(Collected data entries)
Lemma decimal_float_mag (m e B : Z) :
  0 <= m -> e <= 0 -> Zdigits2 m <= B -> 0 <= B <= 1023 ->
  mag_le (B + 1) (decimal_float false m e).
Proof.
  intros Hm He Hd HB. unfold decimal_float.
  destruct (Z.eqb m 0) eqn:E0; [exact I|]. apply Z.eqb_neq in E0.
  destruct (Z.leb 0 e) eqn:E1.
  - apply Z.leb_le in E1. assert (e = 0) by lia. subst e.
    rewrite Z.pow_0_r, Z.mul_1_r. apply round_ratio_mag; lia.
  - apply round_ratio_mag; try lia; apply Z.pow_pos_nonneg; lia.
Qed.

Lemma mag_le_finite (B : Z) (x : float) : mag_le B x -> is_finite x = true.
Proof. destruct x; simpl; intros H; (reflexivity || contradiction). Qed.

(** The product with a power of two at most [2^20] stays in range. *)
Lemma fmul_two_pow_finite (x : float) (B k : Z) :
  mag_le B x -> -52 <= k <= 20 -> 0 <= B + k -> B + k <= 1022 ->
  is_finite (fmul x (two_pow k)) = true.
Proof.
  intros Hx Hk H0 H1. destruct x as [s| | |s m e]; try contradiction.
  - reflexivity.
  - destruct Hx as [Hd He]. unfold fmul, two_pow, SFmul.
    apply (mag_le_finite (B + k + 1 + 1)).
    apply binary_round_aux_mag; try lia.
    pose proof (Z.log2_mul_above (Zpos m) 4503599627370496
                  ltac:(lia) ltac:(lia)) as Hlog.
    change (Z.log2 4503599627370496) with 52 in Hlog.
    rewrite Zdigits2_log2 by lia.
    change (Zpos (digits2_pos m)) with (Zdigits2 (Zpos m)) in Hd.
    rewrite Zdigits2_log2 in Hd by lia.
    rewrite Pos2Z.inj_mul. lia.
Qed.

Lemma fmul_zero_finite (x : float) (B : Z) :
  mag_le B x -> is_finite (fmul x (S754_zero false)) = true.
Proof. destruct x; simpl; intros H; (reflexivity || contradiction). Qed.

Local Close Scope Z_scope.

Lemma digit_val_bound (c : ascii) :
  is_digit c = true -> (0 <= digit_val c <= 9)%Z.
Proof.
  destruct c as [[] [] [] [] [] [] [] []]; try discriminate;
    intros _; vm_compute; split; discriminate.
Qed.

Lemma fold_digits_bound (ds : str) (acc : Z) :
  forallb is_digit ds = true -> (0 <= acc)%Z ->
  (0 <= fold_left (fun a c => 10 * a + digit_val c) ds acc
   < (acc + 1) * 10 ^ Z.of_nat (List.length ds))%Z.
Proof.
  revert acc. induction ds as [|c ds IH]; intros acc Hds Hacc.
  - simpl. lia.
  - simpl in Hds. apply andb_true_iff in Hds as [Hc Hds].
    pose proof (digit_val_bound c Hc) as Hv.
    cbn [fold_left List.length]. rewrite Nat2Z.inj_succ, Z.pow_succ_r by lia.
    specialize (IH (10 * acc + digit_val c)%Z Hds ltac:(lia)).
    assert (0 < 10 ^ Z.of_nat (List.length ds))%Z
      by (apply Z.pow_pos_nonneg; lia).
    nia.
Qed.

Lemma digits_value_bound (ds : str) :
  forallb is_digit ds = true ->
  (0 <= digits_value ds < 10 ^ Z.of_nat (List.length ds))%Z.
Proof.
  intros H. pose proof (fold_digits_bound ds 0 H ltac:(lia)) as B.
  unfold digits_value. lia.
Qed.

Lemma digitpart_tail_takes (n : nat) (s ds r : str) :
  List.length s <= n -> Num.digitpart_tail s = (ds, r) -> takes s ds r.
Proof.
  revert s ds r. induction n as [|n IH]; intros s ds r Hn.
  - destruct s; [|simpl in Hn; lia]. intros [= <- <-].
    split; [reflexivity|]. now exists [].
  - destruct s as [|c s]; [intros [= <- <-]; split; [reflexivity|now exists []]|].
    simpl in Hn. cbn [Num.digitpart_tail].
    destruct (is_digit c) eqn:Hc.
    + destruct (Num.digitpart_tail s) as [ds' r'] eqn:E. intros [= <- <-].
      destruct (IH s ds' r' ltac:(lia) E) as (Hd & pre & -> & Hl).
      split; [simpl; now rewrite Hc, Hd|].
      exists (c :: pre). split; [reflexivity|simpl; lia].
    + destruct (Ascii.eqb c "_");
        [|intros [= <- <-]; split; [reflexivity|now exists []]].
      destruct s as [|d s];
        [intros [= <- <-]; split; [reflexivity|now exists []]|].
      destruct (is_digit d) eqn:Hd;
        [|intros [= <- <-]; split; [reflexivity|now exists []]].
      destruct (Num.digitpart_tail s) as [ds' r'] eqn:E. intros [= <- <-].
      simpl in Hn.
      destruct (IH s ds' r' ltac:(lia) E) as (Hds & pre & -> & Hl).
      split; [simpl; now rewrite Hd, Hds|].
      exists (c :: d :: pre). split; [reflexivity|simpl; lia].
Qed.
(** ** Current time *)

(** C9: a base timestamp equal to 0 counts as absent: the slot selected
    by the flags gets a reading of the clock instead, and nothing is
    printed. *)
Theorem C9_epoch_replaced_by_now E args ac mc w :
  let sel := (select_times E args ac mc w).1 in
  let w' := (select_times E args ac mc w).2 in
  (ac = Some 0 → flag_m args && negb (flag_a args) = false →
   sel.1 = Some (now_timestamp E (clock w)))
  ∧ (mc = Some 0 → flag_a args && negb (flag_m args) = false →
     ∃ n, (clock w ≤ n < clock w')%nat ∧ sel.2 = Some (now_timestamp E n))
  ∧ stdout w' = stdout w ∧ stderr w' = stderr w.
Proof.
  intros sel w'. subst sel w'. unfold select_times.
  pose proof (or_now_streams E ac w) as [Hao Hae].
  pose proof (or_now_clock E ac w) as Hac.
  destruct (flag_a args), (flag_m args); simpl.
  - (* both flags *)
    pose proof (or_now_streams E mc (or_now E ac w).2) as [Hmo Hme].
    destruct (or_now E ac w) as [x wa] eqn:Ha. simpl in *.
    destruct (or_now E mc wa) as [y wm] eqn:Hm. simpl in *.
    split; [|split; [|split; congruence]].
    + intros -> _. rewrite or_now_zero in Ha. congruence.
    + intros -> _. rewrite or_now_zero in Hm. simplify_eq/=.
      eexists; split; [|reflexivity]. lia.
  - destruct (or_now E ac w) as [x wa] eqn:Ha. simpl in *.
    split; [|split; [|done]]; [|done].
    intros -> _. rewrite or_now_zero in Ha. congruence.
  - pose proof (or_now_streams E mc w) as [Hmo Hme].
    destruct (or_now E mc w) as [y wm] eqn:Hm. simpl in *.
    split; [done|]. split; [|done]. intros -> _.
    rewrite or_now_zero in Hm. simplify_eq/=.
    eexists; split; [|reflexivity]. lia.
  - (* no flag *)
    pose proof (or_now_streams E mc (or_now E ac w).2) as [Hmo Hme].
    destruct (or_now E ac w) as [x wa] eqn:Ha. simpl in *.
    destruct (or_now E mc wa) as [y wm] eqn:Hm. simpl in *.
    split; [|split; [|split; congruence]].
    + intros -> _. rewrite or_now_zero in Ha. congruence.
    + intros -> _. rewrite or_now_zero in Hm. simplify_eq/=.
      eexists; split; [|reflexivity]. lia.
Qed.
(** What [record_goal] counts: goals only, each for an experiment whose
    gate was open for this visitor; when the call completes, the gate of
    every enrollment of a participating visitor was consulted and its goal
    counted if open. *)
Lemma record_goal_counts env goal_name w :
  exists cs,
    exec (record_goal env goal_name) w = count_all env cs w /\
    Forall (fun c => exists e a r go,
              same_visitor r (request w) /\ gate env e r = Return go /\
              truthy go = true /\ c = CountedGoal e a goal_name) cs /\
    (outcome (record_goal env goal_name) w = Return tt ->
     _is_bot (request w) = false -> verified_if_anonymous env w ->
     forall e a, enrolled_in env w e a ->
     exists r go, same_visitor r (request w) /\ gate env e r = Return go /\
                  (truthy go = true -> CountedGoal e a goal_name ∈ cs)).
Proof.
  unfold exec, outcome, enrolled_in, verified_if_anonymous.
  rewrite record_goal_eq.
  destruct (_is_bot (request w)) eqn:Hbot.
  { exists []. split; [done |]. split; [constructor | done]. }
  destruct (user (request w)) as [| pk] eqn:Hu.
  - destruct (_is_verified_human env (request w)) eqn:Hv; simpl.
    2: { exists []. split; [done |]. split; [constructor |].
         intros _ _ Hver. by specialize (Hver eq_refl). }
    destruct (dict_truthy _) eqn:Hd.
    2: { exists []. split; [done |]. split; [constructor |].
         intros _ _ _ e a [[g Hrow] _]. unfold session_enrollments in Hrow.
         by rewrite (dict_truthy_false_lookup _ _ Hd) in Hrow. }
    destruct (for_each_counts env _ (goal_item_anonymous env goal_name)
                (goal_body_anonymous_eq env goal_name)
                (map_to_list (session_enrollments w)) w)
      as (cs & Hex & Hall & Hdone).
    exists cs. split; [exact Hex |]. split.
    + eapply Forall_impl; [exact Hall |].
      intros c ([n [a g]] & r & _ & Hr & Hc).
      apply goal_item_counted in Hc as (e & go & _ & Hg & Ht & ->).
      by exists e, a, r, go.
    + intros Hout _ _ e a [[g Hrow] Hman].
      destruct (Hdone Hout (name e, (a, g))) as (r & Hr & Hcase).
      { by apply elem_of_map_to_list. }
      unfold goal_item_anonymous in Hcase. cbn [fst snd] in Hcase.
      rewrite Hman in Hcase.
      destruct Hcase as [Hskip | (c & Hc & Hin)].
      * apply goal_item_skipped in Hskip as (e' & go & He' & Hg & Ht).
        injection He' as <-. exists r, go. split; [done |]. split; [done |].
        congruence.
      * apply goal_item_counted in Hc as (e' & go & He' & Hg & Ht & ->).
        injection He' as <-. by exists r, go.
  - destruct (for_each_counts env _ (goal_item_registered env goal_name)
                (goal_body_registered_eq env goal_name)
                (objects_filter_user pk (Enrollment_objects w)) w)
      as (cs & Hex & Hall & Hdone).
    exists cs. split; [exact Hex |]. split.
    + eapply Forall_impl; [exact Hall |].
      intros c ([n a] & r & _ & Hr & Hc).
      apply goal_item_counted in Hc as (e & go & _ & Hg & Ht & ->).
      by exists e, a, r, go.
    + intros Hout _ _ e a [Hrow Hobj].
      destruct (Hdone Hout (name e, a)) as (r & Hr & Hcase).
      { by apply elem_of_objects_filter_user. }
      unfold goal_item_registered in Hcase. cbn [fst snd] in Hcase.
      rewrite Hobj in Hcase.
      destruct Hcase as [Hskip | (c & Hc & Hin)].
      * apply goal_item_skipped in Hskip as (e' & go & He' & Hg & Ht).
        injection He' as <-. exists r, go. split; [done |]. split; [done |].
        congruence.
      * apply goal_item_counted in Hc as (e' & go & He' & Hg & Ht & ->).
        injection He' as <-. by exists r, go.
Qed.
(** * Polly-API client: a shallow embedding of [api/client.py]

    The module is a thin HTTP client: four functions, each of which builds
    a request, hands it to the [requests] library inside a [try] block and
    maps the response, or the exception, to a return value.

    The embedding keeps that shape.  Python values that travel through the
    client are a small JSON-like datatype, the [requests] library is
    modelled at its call boundary (keyword arguments in, a [Response]
    object or an exception out), and the functions themselves run in a
    state-and-exception monad over a [World] that records the module
    globals, the requests handed to the library and the lines printed. *)

From Stdlib Require Import String Ascii List ZArith Bool Lia DecimalString.
From Stdlib Require Import Decimal DecimalPos DecimalZ.
From ExtLib Require Import Structures.Monad Structures.MonadExc.
Import ListNotations.
Import MonadNotation.
Local Open Scope string_scope.
Local Open Scope Z_scope.
Local Open Scope monad_scope.

(** ** Python values *)

(** The values the client builds and receives: what [json.loads] can
    produce and what the payload dictionaries hold.  A dictionary is an
    association list in insertion order; a float is carried by its
    literal, the client never computes with one. *)
#[local] Set Warnings "-register-all".
Inductive PyVal : Type :=
| PNone
| PBool (b : bool)
| PInt (n : Z)
| PFloat (literal : string)
| PStr (s : string)
| PList (items : list PyVal)
| PDict (fields : list (string * PyVal)).

(** [type(v).__name__], as it shows in an [AttributeError] message. *)
Definition type_name (v : PyVal) : string :=
  match v with
  | PNone => "NoneType"
  | PBool _ => "bool"
  | PInt _ => "int"
  | PFloat _ => "float"
  | PStr _ => "str"
  | PList _ => "list"
  | PDict _ => "dict"
  end.

(** Lookup of a key in a dictionary's fields. *)
Fixpoint lookup (key : string) (fields : list (string * PyVal)) : option PyVal :=
  match fields with
  | [] => None
  | (k, v) :: rest => if String.eqb k key then Some v else lookup key rest
  end.

(** [str(n)] for a Python [int]: decimal digits, a leading minus sign for
    a negative number. *)
Definition str_of_int (n : Z) : string := NilZero.string_of_int (Z.to_int n).

(** ** The [requests] library at its call boundary *)

Inductive Method : Type := GET | POST.

(** One call of [requests.get] or [requests.post]: the method, the address
    and the keyword arguments [headers=], [json=] and [data=].  An omitted
    [headers=] is the empty list, an omitted [json=] or [data=] is [None]. *)
Record Request : Type := mkRequest {
  method : Method;
  url : string;
  headers : list (string * string);
  json : option PyVal;
  data : option PyVal
}.

(** The part of a [requests.Response] the client looks at.  [json_body]
    is what [response.json()] decodes from the body, [None] when the body
    is not JSON. *)
Record Response : Type := mkResponse {
  status_code : Z;
  reason : string;
  response_url : string;
  text : string;
  json_body : option PyVal
}.

(** Exceptions of [requests.exceptions] that [requests.get] and
    [requests.post] raise when no response is obtained. *)
Inductive TransportError : Type :=
| ConnectionError
| Timeout
| TooManyRedirects
| InvalidHeader
| OtherRequestError.

(** Exception classes that occur in the module.  Every class but
    [AttributeError] derives from [RequestException]; since requests 2.27
    that includes the [JSONDecodeError] raised by [response.json()]. *)
Inductive ExcClass : Type :=
| RequestException
| HTTPError
| Transport (kind : TransportError)
| JSONDecodeError
| AttributeError.

Definition issubclass (c base : ExcClass) : bool :=
  match base, c with
  | RequestException, AttributeError => false
  | RequestException, _ => true
  | HTTPError, HTTPError => true
  | JSONDecodeError, JSONDecodeError => true
  | AttributeError, AttributeError => true
  | Transport ConnectionError, Transport ConnectionError => true
  | Transport Timeout, Transport Timeout => true
  | Transport TooManyRedirects, Transport TooManyRedirects => true
  | Transport InvalidHeader, Transport InvalidHeader => true
  | Transport OtherRequestError, Transport OtherRequestError => true
  | _, _ => false
  end.

(** A raised exception: its class, [str(e)] and [e.response]. *)
Record Exn : Type := mkExn {
  exc_class : ExcClass;
  exc_str : string;
  exc_response : option Response
}.

Definition isinstance (e : Exn) (base : ExcClass) : bool :=
  issubclass (exc_class e) base.

(** What one library call comes to: a response of whatever status, or a
    failure before any response. *)
Inductive Outcome : Type :=
| Completed (r : Response)
| Failed (kind : TransportError) (msg : string).

(** ** The world the client runs in *)

(** Module-level bindings of [client.py]. *)
Record Globals : Type := mkGlobals {
  BASE_URL : string
}.

(** The bindings after the module body has run. *)
Definition module_globals : Globals :=
  {| BASE_URL := "http://localhost:8000" |}.

(** [network] is the remote service together with the transport: it
    answers a request in view of the requests made before it.  [sent] is
    the list of library calls made so far, oldest first, and [stdout] the
    lines printed so far. *)
Record World : Type := mkWorld {
  globals : Globals;
  network : list Request -> Request -> Outcome;
  sent : list Request;
  stdout : list string
}.

(** A Python computation: it returns or raises, and in both cases leaves
    a world behind. *)
Definition Py (A : Type) : Type := World -> (Exn + A) * World.

#[global] Instance Monad_Py : Monad Py := {|
  ret := fun A (a : A) (w : World) => (inr a, w);
  bind := fun A B (c : Py A) (k : A -> Py B) (w : World) =>
    match c w with
    | (inr a, w1) => k a w1
    | (inl e, w1) => (inl e, w1)
    end
|}.

#[global] Instance MonadExc_Py : MonadExc Exn Py := {|
  raise := fun A (e : Exn) (w : World) => (inl e, w);
  catch := fun A (body : Py A) (handler : Exn -> Py A) (w : World) =>
    match body w with
    | (inr a, w1) => (inr a, w1)
    | (inl e, w1) => handler e w1
    end
|}.

Definition load_BASE_URL : Py string :=
  fun w => (inr (BASE_URL (globals w)), w).

Definition print (line : string) : Py unit :=
  fun w => (inr tt, {| globals := globals w; network := network w;
                       sent := sent w; stdout := stdout w ++ [line] |}).

(** [requests.request(method, url, headers=..., json=..., data=...)].
    The model covers a call that returns a response or raises an
    exception of [requests.exceptions].  It counts the call, not the HTTP
    requests the library makes for it (see the section on redirects
    below), and it leaves out an exception of another class that gets
    through the library, such as the [UnicodeEncodeError] of a header
    value outside Latin-1. *)
Definition requests_request (m : Method) (address : string)
    (hdrs : list (string * string)) (js dt : option PyVal) : Py Response :=
  fun w =>
    let req := {| method := m; url := address; headers := hdrs;
                  json := js; data := dt |} in
    let w1 := {| globals := globals w; network := network w;
                 sent := sent w ++ [req]; stdout := stdout w |} in
    match network w (sent w) req with
    | Completed r => (inr r, w1)
    | Failed kind msg =>
        (inl {| exc_class := Transport kind; exc_str := msg;
                exc_response := None |}, w1)
    end.

Definition requests_post := requests_request POST.
Definition requests_get (address : string) : Py Response :=
  requests_request GET address [] None None.

(** The message [Response.raise_for_status] builds; empty when the status
    is no error. *)
Definition http_error_msg (r : Response) : string :=
  if (400 <=? status_code r) && (status_code r <? 500) then
    str_of_int (status_code r) ++ " Client Error: " ++ reason r
      ++ " for url: " ++ response_url r
  else if (500 <=? status_code r) && (status_code r <? 600) then
    str_of_int (status_code r) ++ " Server Error: " ++ reason r
      ++ " for url: " ++ response_url r
  else "".

(** [response.raise_for_status()]. *)
Definition raise_for_status (r : Response) : Py unit :=
  match http_error_msg r with
  | EmptyString => ret tt
  | msg => raise {| exc_class := HTTPError; exc_str := msg;
                    exc_response := Some r |}
  end.

(** [response.json()], for a body that decodes or that the decoder
    rejects as not JSON; a breakdown of the decoder itself (a
    [RecursionError] on a body nested too deep) is left out. *)
Definition response_json (r : Response) : Py PyVal :=
  match json_body r with
  | Some v => ret v
  | None => raise {| exc_class := JSONDecodeError;
                     exc_str := "Expecting value: line 1 column 1 (char 0)";
                     exc_response := None |}
  end.
(* ===== verification/PyValue.v ===== *)
(** * PyValue: the Python values the builder handles, with [str] and [repr]

    A token's value and arguments are arbitrary Python objects.  The
    code distinguishes them by [isinstance]/[type] tests in
    [_Tokenable.fix_value] (gremlin.py lines 269-285) and renders them
    with [str] or [repr].  [pyval] has one constructor per kind of
    object the code tells apart: the scalars it may bind (str, int,
    bool), Python 2's [long] (which [isinstance(value, int)] rejects),
    None, lists and tuples, slices (built by [__getitem__]), and
    references to the mutable objects of the program: a [Gremlin]
    builder (by its identity in the heap), a [Predicate] (its class
    name, its [_function] if it has one, its arguments) and a
    [Statement] of statement.py.

    This file holds the pure part of Python's [str]/[repr] (the objects
    whose [__str__] runs code are rendered in [Render]), Python 2's
    [repr] of a byte string, [str.join] over values, and the
    hashability test behind [value in dict]. *)

From S2P Require Import Prelude PyDict.
#[local] Open Scope string_scope.

(** [sys.maxint] of a 64-bit CPython 2: a Python 2 [int] lies in
    [[-sys.maxint - 1, sys.maxint]]; arithmetic beyond it yields a
    [long]. *)
Definition sys_maxint : Z := (2 ^ 63 - 1)%Z.

Definition py_int_range (z : Z) : bool := bool_decide (- sys_maxint - 1 ≤ z ≤ sys_maxint)%Z.

Inductive pyval :=
  | VStr (s : string)
  | VInt (z : Z)
  | VLong (z : Z)
  | VBool (b : bool)
  | VNone
  | VList (l : list pyval)
  | VTuple (l : list pyval)
  | VSlice (start stop step : pyval)
  | VGremlin (g : nat)
  | VPred (cls : string) (function : option string) (args : list pyval)
  | VStatement (s : nat).

(** The integer a Python 2 computation yields for [z] ([2 ** 63] is a
    [long]). *)
Definition int_of_Z (z : Z) : pyval := if py_int_range z then VInt z else VLong z.

(** An induction principle that sees the values inside lists. *)
Section pyval_ind'.
  Context (P : pyval → Prop).
  Context (Hstr : ∀ s, P (VStr s)) (Hint : ∀ z, P (VInt z)) (Hlong : ∀ z, P (VLong z))
          (Hbool : ∀ b, P (VBool b))
          (Hnone : P VNone) (Hlist : ∀ l, Forall P l → P (VList l))
          (Htuple : ∀ l, Forall P l → P (VTuple l))
          (Hslice : ∀ a b c, P a → P b → P c → P (VSlice a b c))
          (Hgremlin : ∀ g, P (VGremlin g))
          (Hpred : ∀ cls f l, Forall P l → P (VPred cls f l))
          (Hstmt : ∀ s, P (VStatement s)).

Fixpoint pyval_ind' (v : pyval) : P v :=
    let fix go (l : list pyval) : Forall P l :=
      match l with
      | [] => List.Forall_nil P
      | x :: l' => List.Forall_cons P x l' (pyval_ind' x) (go l')
      end in
    match v with
    | VStr s => Hstr s
    | VInt z => Hint z
    | VLong z => Hlong z
    | VBool b => Hbool b
    | VNone => Hnone
    | VList l => Hlist l (go l)
    | VTuple l => Htuple l (go l)
    | VSlice a b c => Hslice a b c (pyval_ind' a) (pyval_ind' b) (pyval_ind' c)
    | VGremlin g => Hgremlin g
    | VPred cls f l => Hpred cls f l (go l)
    | VStatement s => Hstmt s
    end.
End pyval_ind'.

(** ** [repr] of a Python 2 byte string (Objects/stringobject.c) *)

Definition dquote : Ascii.ascii := Ascii.ascii_of_nat 34.
Definition squote : Ascii.ascii := Ascii.ascii_of_nat 39.
Definition backslash : Ascii.ascii := Ascii.ascii_of_nat 92.

Fixpoint has_char (c : Ascii.ascii) (s : string) : bool :=
  match s with
  | EmptyString => false
  | String c' s' => bool_decide (c = c') || has_char c s'
  end.

(** The quote: single, unless the text has a single and no double quote. *)
Definition repr_quote (s : string) : Ascii.ascii :=
  if has_char squote s && negb (has_char dquote s) then dquote else squote.

Definition hex_digit (n : nat) : Ascii.ascii :=
  Ascii.ascii_of_nat (if (n <? 10)%nat then 48 + n else 87 + n)%nat.

Definition escape_char (q c : Ascii.ascii) : string :=
  let n := Ascii.nat_of_ascii c in
  if bool_decide (c = q) || bool_decide (c = backslash) then String backslash (String c "")
  else if (n =? 9)%nat then String backslash "t"
  else if (n =? 10)%nat then String backslash "n"
  else if (n =? 13)%nat then String backslash "r"
  else if ((n <? 32) || (127 <=? n))%nat then
    String backslash (String (Ascii.ascii_of_nat 120) (String (hex_digit (n / 16)%nat) (String (hex_digit (n mod 16)%nat) "")))
  else String c "".

Fixpoint escape_string (q : Ascii.ascii) (s : string) : string :=
  match s with
  | EmptyString => ""
  | String c s' => escape_char q c +:+ escape_string q s'
  end.

Definition repr_str (s : string) : string :=
  let q := repr_quote s in String q (escape_string q s +:+ String q "").

(** ** [repr] and [str] of values *)

Definition py_str_bool (b : bool) : string := if b then "True" else "False".

(** [repr(x)].  An object without [__repr__] prints as
    [<module.Class object at 0x...>]; the address is left out. *)
Fixpoint py_repr (v : pyval) : string :=
  match v with
  | VStr s => repr_str s
  | VInt z => pretty z
  | VLong z => pretty z +:+ "L"
  | VBool b => py_str_bool b
  | VNone => "None"
  | VList l => "[" +:+ py_join ", " (map py_repr l) +:+ "]"
  | VTuple [x] => "(" +:+ py_repr x +:+ ",)"
  | VTuple l => "(" +:+ py_join ", " (map py_repr l) +:+ ")"
  | VSlice a b c => "slice(" +:+ py_repr a +:+ ", " +:+ py_repr b +:+ ", " +:+ py_repr c +:+ ")"
  | VGremlin _ => "<gremlinpy.gremlin.Gremlin object>"
  | VPred cls _ _ => "<gremlinpy.gremlin." +:+ cls +:+ " object>"
  | VStatement _ => "<gremlinpy.statement.Statement object>"
  end.

(** [str(x)] for the values whose [__str__] runs no code of the program:
    a string is itself, everything else prints as its [repr]. *)
Definition py_str_plain (v : pyval) : string :=
  match v with
  | VStr s => s
  | VLong z => pretty z
  | _ => py_repr v
  end.

(** The values whose [str] runs code of gremlin.py or statement.py. *)
Definition has_custom_str (v : pyval) : bool :=
  match v with
  | VGremlin _ | VPred _ _ _ | VStatement _ => true
  | _ => false
  end.

(** ** [sep.join(values)]: every item must be a string *)

Fixpoint as_strings (l : list pyval) : option (list string) :=
  match l with
  | [] => Some []
  | VStr s :: l' => (s ::.) <$> as_strings l'
  | _ :: _ => None
  end.

Definition join_values (sep : string) (l : list pyval) : pyexc + string :=
  match as_strings l with
  | Some ss => inr (py_join sep ss)
  | None => inl (TypeError "sequence item: expected string")
  end.

Lemma as_strings_map (ss : list string) : as_strings (map VStr ss) = Some ss.
Proof. induction ss as [|s ss IH]; [done|]. simpl. by rewrite IH. Qed.

Lemma join_values_strs sep (ss : list string) :
  join_values sep (map VStr ss) = inr (py_join sep ss).
Proof. unfold join_values. by rewrite as_strings_map. Qed.

Lemma join_values_not_str sep l v :
  (∀ s, v ≠ VStr s) → v ∈ l → ∃ e, join_values sep l = inl e.
Proof.
  intros Hv Hin. unfold join_values.
  enough (as_strings l = None) as -> by eauto.
  induction l as [|x l IH]; [by apply elem_of_nil in Hin|].
  apply elem_of_cons in Hin as [->|Hin].
  - destruct x; simpl; try done. by destruct (Hv s).
  - destruct x; simpl; try done. by rewrite IH.
Qed.

(** ** [value in dict]: hashing, then comparing with the keys *)

(** Lists and slices are unhashable (Python 2); a tuple is hashable when
    its items are. *)
Fixpoint py_hashable (v : pyval) : bool :=
  match v with
  | VList _ | VSlice _ _ _ => false
  | VTuple l => forallb py_hashable l
  | _ => true
  end.

(** [value in d] for a dict whose keys are strings: [Some (Some (k, x))]
    when the value is the key [k] (bound to [x]), [Some None] when it is
    no key, [None] for the [TypeError] of an unhashable value. *)
Definition dict_lookup_value {V} (d : dict V) (v : pyval) : option (option (string * V)) :=
  if py_hashable v then
    match v with
    | VStr s => Some ((λ x, (s, x)) <$> dict_get d s)
    | _ => Some None
    end
  else None.

Lemma dict_lookup_value_str {V} (d : dict V) s :
  dict_lookup_value d (VStr s) = Some ((λ x, (s, x)) <$> dict_get d s).
Proof. done. Qed.

Lemma dict_lookup_value_key {V} (d : dict V) v k x :
  dict_lookup_value d v = Some (Some (k, x)) → v = VStr k ∧ dict_get d k = Some x.
Proof.
  unfold dict_lookup_value. destruct (py_hashable v); [|done].
  destruct v; try done. destruct (dict_get d s) eqn:E; simpl; [|done]. by intros [= <- <-].
Qed.

#[export] Hint Rewrite @dict_lookup_value_str join_values_strs as_strings_map : gremlin.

_Exercise objective_. Both the line containing "the list of" and the line containing "json := js;" belong in the answer. Print them and every line above that falls between them exactly, and no others.

_Completed task_.
    the list of library calls made so far, oldest first, and [stdout] the
    lines printed so far. *)
Record World : Type := mkWorld {
  globals : Globals;
  network : list Request -> Request -> Outcome;
  sent : list Request;
  stdout : list string
}.

(** A Python computation: it returns or raises, and in both cases leaves
    a world behind. *)
Definition Py (A : Type) : Type := World -> (Exn + A) * World.

#[global] Instance Monad_Py : Monad Py := {|
  ret := fun A (a : A) (w : World) => (inr a, w);
  bind := fun A B (c : Py A) (k : A -> Py B) (w : World) =>
    match c w with
    | (inr a, w1) => k a w1
    | (inl e, w1) => (inl e, w1)
    end
|}.

#[global] Instance MonadExc_Py : MonadExc Exn Py := {|
  raise := fun A (e : Exn) (w : World) => (inl e, w);
  catch := fun A (body : Py A) (handler : Exn -> Py A) (w : World) =>
    match body w with
    | (inr a, w1) => (inr a, w1)
    | (inl e, w1) => handler e w1
    end
|}.

Definition load_BASE_URL : Py string :=
  fun w => (inr (BASE_URL (globals w)), w).

Definition print (line : string) : Py unit :=
  fun w => (inr tt, {| globals := globals w; network := network w;
                       sent := sent w; stdout := stdout w ++ [line] |}).

(** [requests.request(method, url, headers=..., json=..., data=...)].
    The model covers a call that returns a response or raises an
    exception of [requests.exceptions].  It counts the call, not the HTTP
    requests the library makes for it (see the section on redirects
    below), and it leaves out an exception of another class that gets
    through the library, such as the [UnicodeEncodeError] of a header
    value outside Latin-1. *)
Definition requests_request (m : Method) (address : string)
    (hdrs : list (string * string)) (js dt : option PyVal) : Py Response :=
  fun w =>
    let req := {| method := m; url := address; headers := hdrs;
                  json := js; data := dt |} in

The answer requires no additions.